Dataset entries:
>>>>

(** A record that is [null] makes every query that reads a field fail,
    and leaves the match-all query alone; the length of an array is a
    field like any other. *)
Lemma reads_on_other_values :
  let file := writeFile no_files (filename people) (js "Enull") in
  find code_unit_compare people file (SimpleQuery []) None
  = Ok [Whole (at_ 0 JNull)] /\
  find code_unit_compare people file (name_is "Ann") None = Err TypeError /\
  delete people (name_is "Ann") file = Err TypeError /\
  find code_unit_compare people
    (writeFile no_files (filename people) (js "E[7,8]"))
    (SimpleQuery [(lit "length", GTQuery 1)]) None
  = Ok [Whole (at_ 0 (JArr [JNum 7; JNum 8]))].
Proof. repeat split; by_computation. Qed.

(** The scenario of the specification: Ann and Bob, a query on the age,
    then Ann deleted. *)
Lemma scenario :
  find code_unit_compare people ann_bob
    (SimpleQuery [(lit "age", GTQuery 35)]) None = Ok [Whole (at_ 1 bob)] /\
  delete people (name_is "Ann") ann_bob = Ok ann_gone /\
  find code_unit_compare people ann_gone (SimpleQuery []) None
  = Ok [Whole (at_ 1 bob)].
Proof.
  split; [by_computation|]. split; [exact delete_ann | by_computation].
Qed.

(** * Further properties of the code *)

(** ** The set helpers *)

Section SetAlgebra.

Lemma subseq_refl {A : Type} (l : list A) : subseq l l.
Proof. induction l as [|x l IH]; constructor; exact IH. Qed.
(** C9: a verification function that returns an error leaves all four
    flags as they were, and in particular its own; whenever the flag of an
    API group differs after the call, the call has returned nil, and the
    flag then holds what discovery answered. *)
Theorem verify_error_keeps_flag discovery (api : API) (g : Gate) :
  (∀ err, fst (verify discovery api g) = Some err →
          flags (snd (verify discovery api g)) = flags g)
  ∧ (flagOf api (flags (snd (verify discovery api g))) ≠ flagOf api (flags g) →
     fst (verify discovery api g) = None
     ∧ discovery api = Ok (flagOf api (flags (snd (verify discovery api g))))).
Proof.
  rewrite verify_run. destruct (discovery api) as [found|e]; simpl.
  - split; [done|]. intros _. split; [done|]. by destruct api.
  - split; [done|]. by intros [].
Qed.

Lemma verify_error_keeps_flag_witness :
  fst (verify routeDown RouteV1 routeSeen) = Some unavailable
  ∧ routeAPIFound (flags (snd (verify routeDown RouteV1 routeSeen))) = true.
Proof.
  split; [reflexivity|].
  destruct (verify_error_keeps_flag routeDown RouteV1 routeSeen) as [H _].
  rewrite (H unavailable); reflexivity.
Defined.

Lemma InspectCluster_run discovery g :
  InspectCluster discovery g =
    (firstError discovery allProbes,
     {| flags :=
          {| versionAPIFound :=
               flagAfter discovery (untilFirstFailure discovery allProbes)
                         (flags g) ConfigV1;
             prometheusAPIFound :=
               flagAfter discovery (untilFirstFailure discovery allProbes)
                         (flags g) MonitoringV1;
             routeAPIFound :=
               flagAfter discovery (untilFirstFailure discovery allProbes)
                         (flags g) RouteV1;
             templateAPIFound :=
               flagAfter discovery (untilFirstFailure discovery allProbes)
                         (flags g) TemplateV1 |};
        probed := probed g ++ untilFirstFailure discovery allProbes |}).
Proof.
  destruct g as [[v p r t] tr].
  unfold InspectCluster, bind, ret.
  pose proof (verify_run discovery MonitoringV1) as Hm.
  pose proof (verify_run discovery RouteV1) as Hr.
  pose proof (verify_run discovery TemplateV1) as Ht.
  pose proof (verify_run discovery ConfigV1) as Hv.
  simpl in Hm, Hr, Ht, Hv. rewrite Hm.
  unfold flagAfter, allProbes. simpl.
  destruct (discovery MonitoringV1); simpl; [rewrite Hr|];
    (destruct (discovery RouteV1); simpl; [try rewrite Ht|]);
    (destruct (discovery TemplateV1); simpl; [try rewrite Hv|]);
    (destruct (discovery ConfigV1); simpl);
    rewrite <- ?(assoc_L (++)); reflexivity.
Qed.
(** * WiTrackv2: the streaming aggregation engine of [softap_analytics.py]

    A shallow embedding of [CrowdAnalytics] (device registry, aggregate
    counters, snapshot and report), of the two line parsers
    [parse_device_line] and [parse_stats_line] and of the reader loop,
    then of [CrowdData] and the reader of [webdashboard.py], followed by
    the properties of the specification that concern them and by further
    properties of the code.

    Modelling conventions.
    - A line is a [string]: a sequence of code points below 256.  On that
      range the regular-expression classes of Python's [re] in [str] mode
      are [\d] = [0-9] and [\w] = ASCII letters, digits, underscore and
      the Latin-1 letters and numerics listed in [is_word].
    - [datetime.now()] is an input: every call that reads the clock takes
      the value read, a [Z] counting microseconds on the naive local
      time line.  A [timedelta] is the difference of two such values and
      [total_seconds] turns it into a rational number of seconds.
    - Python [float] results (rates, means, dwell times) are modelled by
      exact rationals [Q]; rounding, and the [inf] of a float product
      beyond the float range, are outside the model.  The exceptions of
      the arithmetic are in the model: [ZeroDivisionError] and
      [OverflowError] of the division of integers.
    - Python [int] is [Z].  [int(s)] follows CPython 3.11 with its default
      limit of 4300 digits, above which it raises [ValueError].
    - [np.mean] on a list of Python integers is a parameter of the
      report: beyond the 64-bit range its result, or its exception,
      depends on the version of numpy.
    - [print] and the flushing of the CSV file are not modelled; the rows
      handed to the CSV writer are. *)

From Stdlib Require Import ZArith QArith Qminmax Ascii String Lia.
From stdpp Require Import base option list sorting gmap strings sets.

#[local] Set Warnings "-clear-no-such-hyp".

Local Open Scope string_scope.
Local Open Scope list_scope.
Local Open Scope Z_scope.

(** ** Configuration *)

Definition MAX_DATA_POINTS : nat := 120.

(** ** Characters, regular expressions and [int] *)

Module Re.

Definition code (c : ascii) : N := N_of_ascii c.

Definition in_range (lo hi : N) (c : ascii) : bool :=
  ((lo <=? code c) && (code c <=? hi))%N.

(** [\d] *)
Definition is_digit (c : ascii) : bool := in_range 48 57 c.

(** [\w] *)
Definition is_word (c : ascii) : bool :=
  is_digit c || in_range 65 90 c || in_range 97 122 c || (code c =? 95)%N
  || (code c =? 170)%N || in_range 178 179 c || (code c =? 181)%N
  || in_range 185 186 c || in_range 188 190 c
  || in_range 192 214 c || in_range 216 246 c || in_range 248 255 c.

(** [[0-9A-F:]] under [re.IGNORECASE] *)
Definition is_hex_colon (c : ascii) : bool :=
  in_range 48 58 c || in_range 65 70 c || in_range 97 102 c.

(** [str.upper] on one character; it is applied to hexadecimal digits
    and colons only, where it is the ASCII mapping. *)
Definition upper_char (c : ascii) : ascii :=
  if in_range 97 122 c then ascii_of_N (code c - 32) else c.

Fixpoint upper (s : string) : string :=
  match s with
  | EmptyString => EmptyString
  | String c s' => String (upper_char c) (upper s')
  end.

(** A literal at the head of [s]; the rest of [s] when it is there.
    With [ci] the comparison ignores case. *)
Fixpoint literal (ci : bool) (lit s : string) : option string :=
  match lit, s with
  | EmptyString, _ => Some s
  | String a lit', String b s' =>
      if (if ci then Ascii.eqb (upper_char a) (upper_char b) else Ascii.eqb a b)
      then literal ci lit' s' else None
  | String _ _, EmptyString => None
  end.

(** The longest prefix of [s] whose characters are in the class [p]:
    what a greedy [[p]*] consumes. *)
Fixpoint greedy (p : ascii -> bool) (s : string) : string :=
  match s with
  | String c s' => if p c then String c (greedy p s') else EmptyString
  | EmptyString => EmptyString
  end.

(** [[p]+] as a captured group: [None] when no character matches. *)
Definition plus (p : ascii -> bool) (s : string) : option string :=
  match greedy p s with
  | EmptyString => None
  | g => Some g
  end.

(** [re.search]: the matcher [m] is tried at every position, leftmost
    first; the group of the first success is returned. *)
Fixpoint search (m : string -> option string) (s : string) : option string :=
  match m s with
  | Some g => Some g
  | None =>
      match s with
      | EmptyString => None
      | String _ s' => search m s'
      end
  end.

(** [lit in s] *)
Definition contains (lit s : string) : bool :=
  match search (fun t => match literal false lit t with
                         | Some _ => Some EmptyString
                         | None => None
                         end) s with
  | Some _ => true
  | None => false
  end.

<<<<

Search the records for the string "EmptyString" and return every line in which it occurs.

  | EmptyString => EmptyString
  | EmptyString, _ => Some s
  | String _ _, EmptyString => None
  | String c s' => if p c then String c (greedy p s') else EmptyString
  | EmptyString => EmptyString
  | EmptyString => None
      | EmptyString => None
                         | Some _ => Some EmptyString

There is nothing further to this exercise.